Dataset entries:
+--

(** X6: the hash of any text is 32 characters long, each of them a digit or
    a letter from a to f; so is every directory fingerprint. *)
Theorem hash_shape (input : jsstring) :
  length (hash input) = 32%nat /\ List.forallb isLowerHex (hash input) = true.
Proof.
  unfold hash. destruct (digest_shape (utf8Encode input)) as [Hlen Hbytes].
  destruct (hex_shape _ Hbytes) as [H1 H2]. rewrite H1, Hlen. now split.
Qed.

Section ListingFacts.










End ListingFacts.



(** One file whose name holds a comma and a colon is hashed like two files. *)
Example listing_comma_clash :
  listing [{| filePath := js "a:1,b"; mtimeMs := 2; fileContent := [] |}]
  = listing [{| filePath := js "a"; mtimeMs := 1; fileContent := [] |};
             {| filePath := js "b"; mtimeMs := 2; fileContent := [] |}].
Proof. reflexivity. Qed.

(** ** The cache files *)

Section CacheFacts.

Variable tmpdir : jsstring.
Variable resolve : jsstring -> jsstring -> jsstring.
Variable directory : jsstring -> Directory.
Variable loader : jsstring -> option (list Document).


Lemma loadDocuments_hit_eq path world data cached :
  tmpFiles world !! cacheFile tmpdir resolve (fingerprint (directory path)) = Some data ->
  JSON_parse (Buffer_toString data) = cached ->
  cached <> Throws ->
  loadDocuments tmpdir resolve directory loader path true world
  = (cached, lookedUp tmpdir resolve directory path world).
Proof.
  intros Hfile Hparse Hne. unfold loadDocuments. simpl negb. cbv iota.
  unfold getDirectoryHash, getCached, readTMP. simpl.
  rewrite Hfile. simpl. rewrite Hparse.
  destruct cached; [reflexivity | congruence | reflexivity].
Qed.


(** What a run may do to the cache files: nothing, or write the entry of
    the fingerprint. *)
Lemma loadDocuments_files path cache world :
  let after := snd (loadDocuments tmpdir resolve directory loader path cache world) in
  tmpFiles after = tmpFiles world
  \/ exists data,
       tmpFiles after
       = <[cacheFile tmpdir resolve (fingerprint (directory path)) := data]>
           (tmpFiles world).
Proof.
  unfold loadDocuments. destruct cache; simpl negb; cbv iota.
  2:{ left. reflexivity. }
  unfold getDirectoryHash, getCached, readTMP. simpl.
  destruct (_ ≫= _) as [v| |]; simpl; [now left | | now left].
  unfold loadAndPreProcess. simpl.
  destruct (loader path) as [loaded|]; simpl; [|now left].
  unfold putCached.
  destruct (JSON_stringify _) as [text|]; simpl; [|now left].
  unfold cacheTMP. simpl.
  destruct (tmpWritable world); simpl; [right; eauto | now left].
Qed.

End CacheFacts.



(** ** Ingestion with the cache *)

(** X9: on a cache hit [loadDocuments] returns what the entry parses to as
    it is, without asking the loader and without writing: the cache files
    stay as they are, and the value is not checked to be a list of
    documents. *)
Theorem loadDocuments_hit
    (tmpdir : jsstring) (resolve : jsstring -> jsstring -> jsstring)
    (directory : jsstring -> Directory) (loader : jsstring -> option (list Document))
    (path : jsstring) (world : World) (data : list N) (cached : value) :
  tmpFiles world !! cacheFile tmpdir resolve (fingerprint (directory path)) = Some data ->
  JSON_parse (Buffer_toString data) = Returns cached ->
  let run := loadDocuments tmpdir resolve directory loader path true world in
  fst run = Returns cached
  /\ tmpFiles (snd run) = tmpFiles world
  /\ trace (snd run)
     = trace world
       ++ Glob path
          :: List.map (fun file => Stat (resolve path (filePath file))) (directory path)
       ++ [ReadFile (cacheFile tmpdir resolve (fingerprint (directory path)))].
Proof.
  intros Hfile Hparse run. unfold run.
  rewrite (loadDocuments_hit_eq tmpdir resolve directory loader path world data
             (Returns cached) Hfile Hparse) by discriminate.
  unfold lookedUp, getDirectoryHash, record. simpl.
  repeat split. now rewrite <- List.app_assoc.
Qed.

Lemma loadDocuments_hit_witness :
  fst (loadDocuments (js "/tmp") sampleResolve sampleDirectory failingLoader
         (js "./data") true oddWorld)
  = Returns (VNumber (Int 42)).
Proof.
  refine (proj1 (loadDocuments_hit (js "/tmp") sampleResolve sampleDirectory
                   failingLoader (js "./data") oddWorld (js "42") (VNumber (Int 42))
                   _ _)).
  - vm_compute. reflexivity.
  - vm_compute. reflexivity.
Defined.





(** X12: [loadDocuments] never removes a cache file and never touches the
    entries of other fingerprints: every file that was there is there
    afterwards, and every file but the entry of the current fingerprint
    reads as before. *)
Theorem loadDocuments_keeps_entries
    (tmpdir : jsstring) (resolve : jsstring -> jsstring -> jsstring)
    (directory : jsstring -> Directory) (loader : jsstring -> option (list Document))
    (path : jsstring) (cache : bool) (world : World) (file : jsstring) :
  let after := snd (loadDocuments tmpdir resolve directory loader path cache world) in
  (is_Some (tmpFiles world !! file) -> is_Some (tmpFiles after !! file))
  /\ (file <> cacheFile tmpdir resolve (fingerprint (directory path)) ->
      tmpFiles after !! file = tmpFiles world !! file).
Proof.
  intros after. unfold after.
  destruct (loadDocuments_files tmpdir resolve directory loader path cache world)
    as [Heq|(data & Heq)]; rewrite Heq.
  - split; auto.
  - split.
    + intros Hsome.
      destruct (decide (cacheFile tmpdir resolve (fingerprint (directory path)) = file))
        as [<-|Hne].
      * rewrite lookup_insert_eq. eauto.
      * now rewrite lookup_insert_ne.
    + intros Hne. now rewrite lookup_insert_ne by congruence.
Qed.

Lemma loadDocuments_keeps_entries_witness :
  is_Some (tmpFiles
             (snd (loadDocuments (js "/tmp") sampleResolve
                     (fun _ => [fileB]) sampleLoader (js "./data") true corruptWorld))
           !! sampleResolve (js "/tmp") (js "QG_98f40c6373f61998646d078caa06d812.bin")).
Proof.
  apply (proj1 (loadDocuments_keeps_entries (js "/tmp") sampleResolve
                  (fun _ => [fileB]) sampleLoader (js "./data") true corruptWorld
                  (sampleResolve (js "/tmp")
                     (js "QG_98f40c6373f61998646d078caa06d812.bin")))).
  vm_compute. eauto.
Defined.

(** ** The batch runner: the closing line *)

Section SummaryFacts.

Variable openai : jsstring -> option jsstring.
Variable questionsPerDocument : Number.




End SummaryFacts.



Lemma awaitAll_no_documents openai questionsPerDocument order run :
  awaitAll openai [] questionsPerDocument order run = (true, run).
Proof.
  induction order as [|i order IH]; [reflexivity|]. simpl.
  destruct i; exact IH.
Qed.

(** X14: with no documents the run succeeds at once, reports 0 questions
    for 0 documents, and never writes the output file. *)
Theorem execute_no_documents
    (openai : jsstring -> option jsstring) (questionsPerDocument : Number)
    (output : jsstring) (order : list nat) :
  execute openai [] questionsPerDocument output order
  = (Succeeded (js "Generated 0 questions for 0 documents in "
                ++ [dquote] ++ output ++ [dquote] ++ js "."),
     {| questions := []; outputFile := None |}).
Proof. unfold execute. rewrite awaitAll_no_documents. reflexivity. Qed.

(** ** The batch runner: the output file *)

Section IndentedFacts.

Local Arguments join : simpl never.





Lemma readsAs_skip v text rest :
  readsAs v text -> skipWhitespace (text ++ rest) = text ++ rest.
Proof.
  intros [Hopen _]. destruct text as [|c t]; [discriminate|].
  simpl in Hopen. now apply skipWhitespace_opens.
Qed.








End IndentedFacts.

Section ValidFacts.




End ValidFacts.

+--

(Activity)
Transcribe only, please, the lines from the first line of the records through the line with "unfold hash. destruct". Both of those lines are included.

(Solution for this problem)
(** X6: the hash of any text is 32 characters long, each of them a digit or
    a letter from a to f; so is every directory fingerprint. *)
Theorem hash_shape (input : jsstring) :
  length (hash input) = 32%nat /\ List.forallb isLowerHex (hash input) = true.
Proof.
  unfold hash. destruct (digest_shape (utf8Encode input)) as [Hlen Hbytes].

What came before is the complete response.